In structural engineering, a bridge bearing is a component of a bridge which typically provides a resting surface between bridge piers and the bridge deck. The purpose of a bearing is to allow controlled movement and thereby reduce the stresses involved. Possible causes of movement are thermal expansion and contraction, creep, shrinkage, or fatigue due to the properties of the material used for the bearing. External sources of movement include the settlement of the ground below, thermal expansion, and seismic activity. There are several different types of bridge bearings which are used depending on a number of different factors including the bridge span, loading conditions, and performance specifications. The oldest form of bridge bearing is simply two plates resting on top of each other. A common form of modern bridge bearing is the elastomeric bridge bearing. Another type of bridge bearing is the mechanical bridge bearing. There are several types of mechanical bridge bearing, such as the pinned bearing, which in turn includes specific types such as the rocker bearing, and the roller bearing. Another type of mechanical bearing is the fixed bearing, which allows rotation, but not other forms of movement.

== History ==
The first bridge bearings to be used were plane bearings in the early 1800s, which included sliding bearings or roller bearings. Plane bearings allowed horizontal movement in one direction, and could therefore transfer horizontal load. Rotating bearings were used in the late 1800s and early 1900s and included rocker bearings, knuckle bearings, and ball bearings. Rotating bearings allowed movement in both the horizontal and vertical directions. Both plane bearings and roller bearings were made of metal. In the mid-1900s, deformation bearings began to be used, which were made of rubber. Deformation bearings primarily include elastomeric bearings, the most common type of bridge bearing used today.

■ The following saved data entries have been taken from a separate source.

(* ===== verification/_CoqProject ===== *)
-Q . S2P
Prelude.v
Mmio.v
TsQueue.v
TsCapture.v
Qbv.v
PtpClock.v
Kernel.v
DsaTypes.v
SdsaTag.v
DsaSwitch.v
Dsa8021q.v
DsaEvent.v
DsaFrames.v
DsaSafe.v
DsaGroups.v
DsaPort.v
DsaMember.v
DsaJoin.v
DsaLife.v
DsaTree.v
DsaRoutes.v
DsaAccount.v
DsaUpDown.v
DsaTreeLife.v
DsaTreeAccount.v
DsaTreeCycle.v
TagDrivers.v
DsaRegister.v
DsaPlatform.v
DsaRegLife.v
DsaTagger.v
DsaLoop.v
DsaLoopDrv.v
XdmaEngine.v
XdmaDev.v
XdmaVectors.v
XdmaBars.v
XdmaEngines.v
XdmaIrqs.v
XdmaLife.v
NicTx.v
NicRx.v
XdmaIsr.v
NicMdio.v
NicCtl.v
NicProbe.v
(* ===== verification/Prelude.v ===== *)
(** * AXM57104A driver: verification development

    The driver serves a PCIe card that joins a Time Sensitive Networking switch
    and a DMA endpoint.  Its code is in four layers: the endpoint and its network
    device (src/libxdma.c, src/xdma_mod.c), the time functions of the switch
    (src/switch/), and a copy of the kernel's DSA core with a driver for this
    switch (src/DSA/).  This library models them layer by layer and proves what
    makes each correct, then what their composition promises.

    ** Conventions

    C integers are [Z] with their wrap-around written out ([u8] .. [u64]).  There
    are two effect monads.  [Mmio.io] is for code that talks to registers: any
    [Device] answers the loads and absorbs the stores, the accesses are recorded
    in order, a run ends normally, in a fault, or out of fuel.  [Kernel.st] is for
    the DSA core: a state with an allocator and a switch driver, in which a null
    or dangling pointer, a leaked or doubled reference is a fault.  The kernel,
    the hardware and the network stack are parameters: classes that state their
    documented behaviour ([Refcount], [CaptureHw], [NetQueries], [NetEffects],
    ...), each with an instance the theorems are run on.  Locks make the sections
    they guard atomic; interleavings are sequences of such sections.

    ** Files

    Shared: [Prelude] (integers, lists, tactics), [Mmio] (registers), [Kernel]
    (reference counts, counted lists, the monad of the DSA core).

    Time functions of the switch: [TsQueue] the circular queues of captured
    timestamps, [TsCapture] draining the capture hardware and stamping frames,
    [Qbv] the handlers of gate schedules (all of switch/ax_switch.c), [PtpClock]
    the clocks (switch/ax_ptp.c).

    The fabric: [DsaTypes] data and queries (DSA/dsa.h); [DsaSwitch] the events
    a switch handles (switch.c); [Dsa8021q] (tag_8021q.c); [DsaEvent] the notifier
    chains and the conduit's state; [DsaFrames] the way of a frame between a
    conduit and the user interfaces (tag.c, tag.h, user.c); [DsaSafe] the proof that no event faults;
    [DsaGroups] bridges and LAGs of a tree; [DsaPort], [DsaMember], [DsaJoin] the
    operations of a port and their atomicity (port.c); [DsaLife] ports and
    switches up and down (dsa2.c, user.c, conduit.c, devlink.c) with the proofs
    in [DsaAccount], [DsaUpDown], [DsaTreeLife]; [DsaTree] and [DsaRoutes] the
    tree (dsa2.c), with [DsaTreeAccount] and [DsaTreeCycle]; [SdsaTag] the tag on
    the wire (tag_asix.c, and the lookups of libxdma.c); [TagDrivers] (tag.c);
    [DsaRegister], [DsaPlatform], [DsaRegLife] the registration of switches;
    [DsaTagger] the change of the tagging protocol of a tree (conduit.c, dsa2.c,
    switch.c, user.c); [DsaLoop] the driver of this switch and [DsaLoopDrv] its probe and removal
    (dsa_loop.c).

    The endpoint: [XdmaEngine] descriptors and engines, [XdmaDev] set-up, close
    and resets, with the proofs in [XdmaVectors], [XdmaBars], [XdmaEngines],
    [XdmaIrqs], [XdmaLife]; [XdmaIsr] the interrupt handlers that join the layers
    (libxdma.c).

    The network device (xdma_mod.c, and the interrupts of channels in libxdma.c):
    [NicTx], [NicRx], [NicMdio], [NicCtl]; [NicProbe] the probe and the removal of
    the PCI driver, which compose the set-up of all the others.

    ** How the parts meet

    A frame for port [p] leaves its interface ([DsaFrames.dsa_user_xmit]) with a
    tag ([SdsaTag.sdsa_xmit]), goes into the ring ([NicTx]), and if a timestamp was asked for waits in a queue until the
    tasklet ([XdmaIsr.tasklet_ptp]) drains the capture hardware ([TsCapture])
    into a [TsQueue] and finds its stamp.  A frame received is taken from the
    ring by [NicRx], stamped the same way and handed up, where
    [DsaFrames.dsa_switch_rcv] has the tagger ([SdsaTag.sdsa_rcv]) find its port.  A request of the switch arrives at [XdmaIsr] and is served by
    [Qbv].  A change in the network stack arrives at a port ([DsaPort],
    [DsaMember]), becomes an event ([DsaEvent]) and reaches the hardware through
    the operations of the switch driver, of which [DsaLoop] is an instance.
    [XdmaLife] and [DsaRegLife] follow the life of the device and of the fabric.

    ** What the theorems show

    Data structures: the timestamp queue refines a bounded history
    ([tsq_refines_history]); counted addresses and VLANs on shared ports are in
    hardware exactly while someone uses them ([port_addresses_counted]); bridges
    and LAGs have one object each while they have members ([bridge_groups]); the
    driver's VLAN table refines its specification ([loop_vlans_refine]).

    Time: draining and stamping end and deliver the right capture
    ([retrieve_hw_timestamps_spec], [tx_hwtstamp_spec], [rx_frame_stamped],
    [tasklet_serves]); schedules start on their grid without overflow
    ([get_cycle_start_time_spec], [irq_config_change_spec],
    [irq_timer_value_change_spec]); clocks are stepped and steered exactly
    ([adjtime_spec], [adjfine_spec]).

    Frames: a frame and its tag round trip ([frame_round_trip], on the lemmas of
    [SdsaTag]; [vid_roundtrip]); the rings are
    queues under every interleaving with the interrupts ([tx_fifo], [rx_fifo]),
    the network queue never stays stopped ([tx_queue_reopens]), a poll ends and
    keeps its budget ([ax_net_poll_spec]), the receive filter is exact
    ([multicast_filter_exact]).

    Safety and atomicity of the fabric: no event faults in a well-formed tree
    ([events_never_fault]); joining is atomic and leaving complete
    ([bridge_join_atomic], [bridge_leave_ok]); conduits are told of exactly their
    transitions ([conduit_told_transitions]).

    Life cycles, where whatever can fail may fail: ports, switches, interfaces
    ([port_up_down], [user_create_atomic]), trees ([tree_life],
    with [routing_table] and [cpu_ports_assigned]), registration
    ([registered_life], [loop_board_life]), the tagger of a tree
    ([tagging_store_spec]), the endpoint ([device_life],
    [msix_vectors_programmed]), its engines ([transfer_desc_init_spec]) and its
    interrupts ([user_interrupt_served]).

    Control: PHY modes ([phy_timer_tracks]), the MAC address ([i2c_mac_valid]),
    private requests ([privioctl_safe]).

    ** Fuel and bounds

    Loops over device state take fuel and their theorems say how much is enough:
    one more than the captures the FIFOs hold for the drains, as many turns as
    frames are queued for the tasklet, the retry counts of the source where it
    has them (21 attempts to stamp, the MDIO wait, three EEPROM tries).  A tree's
    recursions take the number of its ports or switches.  No theorem assumes that
    a run ends.

    ** Hypotheses

    Set-up of a tree is proved for one CPU port, with the registration of MDIO
    buses and devlinks succeeding, without data center bridging, and with switch
    drivers that only answer.  Registration is proved for platform data, with
    trees at fresh addresses and their allocation succeeding.  The life of the
    endpoint assumes the tasklet allocated, and made before an interrupt is
    refused.  A change of the tagging protocol is
    proved for user interfaces outside bridges whose CPU port's switch is notified
    no later than their own, and drivers that accept again the protocol they had.
    The life of a binding assumes that the calls succeed whose failure
    the error paths of the probe do not survive ([NicProbe.needed]).  Each is a
    named hypothesis, discharged in the witness.

    ** Not modelled

    The tracepoints, which have no effect; the registration of the PCI driver with
    the kernel; code for kernels before 6.0 and configurations that are not
    compiled in (AX_MQ, AX_CONFIG_PM, IRQ affinity, AX_DSA_LOOP_PHY_READ, PORT_MTU_ENABLE);
    debug output.  Of DSA/user.c and DSA/port.c the operations that only forward
    a call to the switch driver or to phylink (ethtool, traffic control,
    statistics), of devlink.c the same, netlink.c, and of conduit.c the replaced
    ethtool operations.  In these the code has no state of its own. *)

From Stdlib Require Import ZArith Lia Bool.
From stdpp Require Export base list option numbers gmap.
(* ===== verification/TsQueue.v ===== *)
(** * Timestamp queues (switch/ax_switch.c)

    [TS_QUEUE] is a circular buffer of captured PTP timestamps: [write_ptr] is
    the next slot to write and [num_items] how many slots are live.  The
    abstract specification is a bounded history: the queue holds the
    [max_num_items] most recent insertions, newest first, and a lookup finds
    the most recent matching one.  The spin locks make each operation atomic
    and are not modelled. *)

From Stdlib Require Import ZArith Lia Bool.
From S2P Require Import Prelude.

Definition AX_STATUS_SUCCESS : Z := 0.
Definition AX_STATUS_QITEM_NOT_FOUND : Z := -3.
Definition AX_STATUS_Q_NO_ITEM : Z := -4.
Definition NUM_SWITCH_PORTS : Z := 5.
Definition NUM_OF_DOMAIN : Z := 2.
Definition MAX_NUM_DOMAINS : Z := 2.

Record CAPTURE_DATA := mkCapture {
  port_id : Z;              (* uint8_t *)
  timestamp_l : list Z;     (* uint32_t[MAX_NUM_DOMAINS + 1] *)
  timestamp_h : list Z;
  msg_type : Z;             (* uint8_t *)
  sequence_id : Z;          (* uint16_t *)
  domain_number : Z;        (* uint8_t *)
}.

#[export] Instance CAPTURE_DATA_eq_dec : EqDecision CAPTURE_DATA.
Proof. solve_decision. Defined.

(** The array a queue points to: not allocated, released, or live. *)
Inductive ts_array :=
| TsNull
| TsFreed
| TsLive (items : list CAPTURE_DATA).

Record TS_QUEUE := mkQueue {
  ts_items : ts_array;
  write_ptr : Z;
  num_items : Z;
  max_num_items : Z;
}.

Definition _tsn_tsq_flush (queue : TS_QUEUE) : TS_QUEUE :=
  mkQueue (ts_items queue) 0 0 (max_num_items queue).

(** The store and the pointer updates of an insertion; [None] when the store
    falls outside the live array. *)
Definition _tsn_tsq_insert_item (queue : TS_QUEUE) (tstamp_d : CAPTURE_DATA)
    : option TS_QUEUE :=
  match ts_items queue with
  | TsLive items =>
      items' ← setz items (write_ptr queue) tstamp_d;
      let w := write_ptr queue + 1 in
      let w := if w =? max_num_items queue then 0 else w in
      let n := if num_items queue <? max_num_items queue
               then num_items queue + 1 else num_items queue in
      Some (mkQueue (TsLive items') w n (max_num_items queue))
  | _ => None
  end.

== Types of bridge bearings ==

=== Rocker bearings ===
Rocker bearings have curved surfaces that allow rocking. As the bridge expands, the bearing rocks to allow movement in the horizontal direction. Rocker bearings are primarily made of steel. Rocker bearings tend to be used for highway bridges.

=== Elastomeric bearings ===
Elastomeric bridge bearings are the most popular type of bridge bearing used today. They are made of rubber and do not have any moving parts, because the rubber itself allows movement in the bridge. Elastomeric bearings can be made at a low cost, and do not need to be maintained, like other forms of bearings that have moving parts and are made of metal. Elastomeric bearings can be reinforced with steel to make them stronger if needed.

=== Sliding bearings ===
Sliding bearings have both a flat sliding surface to allow horizontal movement and a spherical surface to allow rotation. Although they used to be made of metal, sliding bearings now tend to be made of Teflon.

=== Spherical bearings ===
As the name suggests, spherical bearings are in the shape of a sphere. These bearings only allow rotation, and prevent movement in the horizontal and vertical directions.

== Functions of bridge bearings ==
They are one of the most important components of bridges.

- They transfer forces from bridge superstructure to substructure. Mainly two types of loads: Vertical Loads such as the structure's weight and vehicle load, and Lateral Loads including earthquake and wind forces.
- They permit movements like translation and rotation in between girders and pier caps of bridges to accommodate movements such as thermal expansion.
- Neoprene bearing pads (rubber like structure), a special type of bridge bearing, loses its energy through deformation.
- It simplifies the load transfer mechanism and hence, making analysis easier.